Having a technology background where I have some knowledge of what the organisations I work with are doing is invaluable. I don't need to know all the finer details, but having that knowledge of the basics means I can make connections like: “Oh, that funding that's coming out for remote sensing will be good for company X.” Good communication skills are essential, so that you can enable that knowledge exchange and collaboration.
Being able to talk to different levels of people is also important. Having my qualifications gives me the confidence to go and talk to the top people at these companies, who have probably come through a similar career path to get to where they are. And having been involved in physics and photonics at university means I have a fantastic network of contacts and ex-colleagues. If I don't know the right person to talk to, somebody I know probably will. The network you develop over your career is so important.

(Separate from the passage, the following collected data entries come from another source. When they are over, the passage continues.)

(** * FrameBuffer: off-screen render target with update scheduling

    A shallow embedding of [src/framework/graphics/framebuffer.cpp] and
    the properties of its binding protocol, its resize logic and its
    update-scheduling table.

    Conventions of the embedding:
    - unsigned quantities ([uint] handles, [uint16_t] durations, reference
      counts, the pending-request counter) are [N]; signed [int]s (sizes,
      clock ticks, the numeric constants) are [Z];
    - a smart pointer ([TexturePtr], [ScheduledEventPtr]) is an [option];
      dereferencing [None] is the fault [NullDereference];
    - [assert] is modelled as in a debug build: a false condition ends the
      run with [AssertionFailure]; [g_logger.fatal] ends it with
      [FatalError];
    - calls into the collaborators (GL, painter) are appended to a trace
      kept in the world state. *)

From Stdlib Require Import ZArith NArith Bool List Lia.
From stdpp Require Import gmap functions.
Import ListNotations.

Local Open Scope Z_scope.

(** ** Compile-time configuration

    [client/features.h] and [framebuffer.h] are not part of the sources at
    hand, so the constants the code reads from them, and the widths of the
    two counters declared there, are parameters of the development. *)
Record Features := {
  SCHEDULE_PAINTING : Z;
  FORCE_ANIMATED_RENDERING : Z;
  FLUSH_CONTROL_FOR_RENDERING : Z;
  MIN_TIME_UPDATE : Z;
  MAX_TIME_UPDATE : Z;
  FLUSH_AMOUNT : Z;
  FORCE_UPDATE : Z;
  (** width in bits of [m_requestAmount] *)
  request_bits : N;
  (** width in bits of the reference count of a schedule entry *)
  schedule_bits : N
}.

(** ** Geometry *)

Record Size := mkSize { wd : Z; ht : Z }.

Record Rect := mkRect { rx : Z; ry : Z; rsize : Size }.

Definition Size_eqb (a b : Size) : bool :=
  (wd a =? wd b) && (ht a =? ht b).

(** ** Texture surface *)

Record Texture := mkTexture {
  tex_id : N;
  tex_size : Size;
  tex_smooth : bool;
  tex_upsideDown : bool;
  (** screen region last captured into the texture, if any *)
  tex_screen : option Rect
}.

(** Modelled from the spec: the Texture class is absent; a texture
    constructed with a size reports that size, and the setters and the
    screen capture change only the attribute they name. *)
Definition Texture_new (id : N) (size : Size) : Texture :=
  mkTexture id size false false None.

(** Modelled from the spec: Texture::setSmooth, absent from the sources. *)
Definition setSmooth (b : bool) (t : Texture) : Texture :=
  mkTexture (tex_id t) (tex_size t) b (tex_upsideDown t) (tex_screen t).

(** Modelled from the spec: Texture::setUpsideDown, absent from the sources. *)
Definition setUpsideDown (b : bool) (t : Texture) : Texture :=
  mkTexture (tex_id t) (tex_size t) (tex_smooth t) b (tex_screen t).

(** Modelled from the spec: Texture::copyFromScreen, absent from the sources. *)
Definition copyFromScreen (r : Rect) (t : Texture) : Texture :=
  mkTexture (tex_id t) (tex_size t) (tex_smooth t) (tex_upsideDown t) (Some r).

(** ** Periodic dispatcher *)

Record ScheduledEvent := mkEvent { ev_delay : N; ev_cancelled : bool }.
(** * Order workflow, payment URL signing and revenue aggregation

    A shallow embedding of the order/payment core of the tutoring-booking
    backend: [services/orderService.js] ([createOrder], [updateOrderStatus]),
    the two dashboard services ([StatsService.getMonthlyRevenue],
    [getRevenueByYear], [getTopAccountByCompletedCourses], [getTopTutor]) and
    the [/revenue/:year] route, over the Mongoose models they use.

    Modelling decisions, fixed here once:
    - A collection is a finite map from [_id] to document ([gmap]); the key
      is the document's [_id], so ids are unique per collection as in the
      store.
    - An [ObjectId] is a number; a request parameter that should carry one is
      an [option ObjectId], where [None] stands for every falsy value
      ([undefined], [null], the empty string) that the service's [!x] guards
      catch.  Strings that Mongoose cannot cast to an ObjectId are not
      represented.
    - A JavaScript [Number] is an exact rational ([Qc]); the rounding error of
      double arithmetic is outside the model.
    - A [Date] is the record of its calendar fields; the process clock is
      taken to run in UTC, so the fields read locally ([getMonth], ...) and
      the ones the store extracts ([$month]) agree.
    - The clock is an input: a call is given the reading [now], which stands
      for each [new Date()] and each timestamp a [save()] sets during it.
    - Store operations do not fail and calls do not interleave. *)

From Stdlib Require Import ZArith QArith Qround Qcanon Lia Lqa.
From Stdlib Require Import Ascii String.
From stdpp Require Import base option list gmap strings sorting pretty.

What do you enjoy most about your work?
I love seeing what's happening at the forefront of science - and having a little bit of input into it. But I also like just engaging with people, talking to people and having that real-life human connection. It’s great to know that you’re helping people to achieve their goals. That's probably the most satisfying thing of all.
What advice would you have for a young person considering studying physics?
I would encourage anybody who has an aptitude for physics and who enjoys it to absolutely go ahead and do a degree in physics. The career opportunities it brings are almost unending. As far as photonics goes, there's a massive range of careers, from working in a research and development lab at a company developing a new product, to doing medical physics and helping out in bio photonics. It's something that will open a lot of career doors for you. Perhaps just as importantly, it won’t shut any.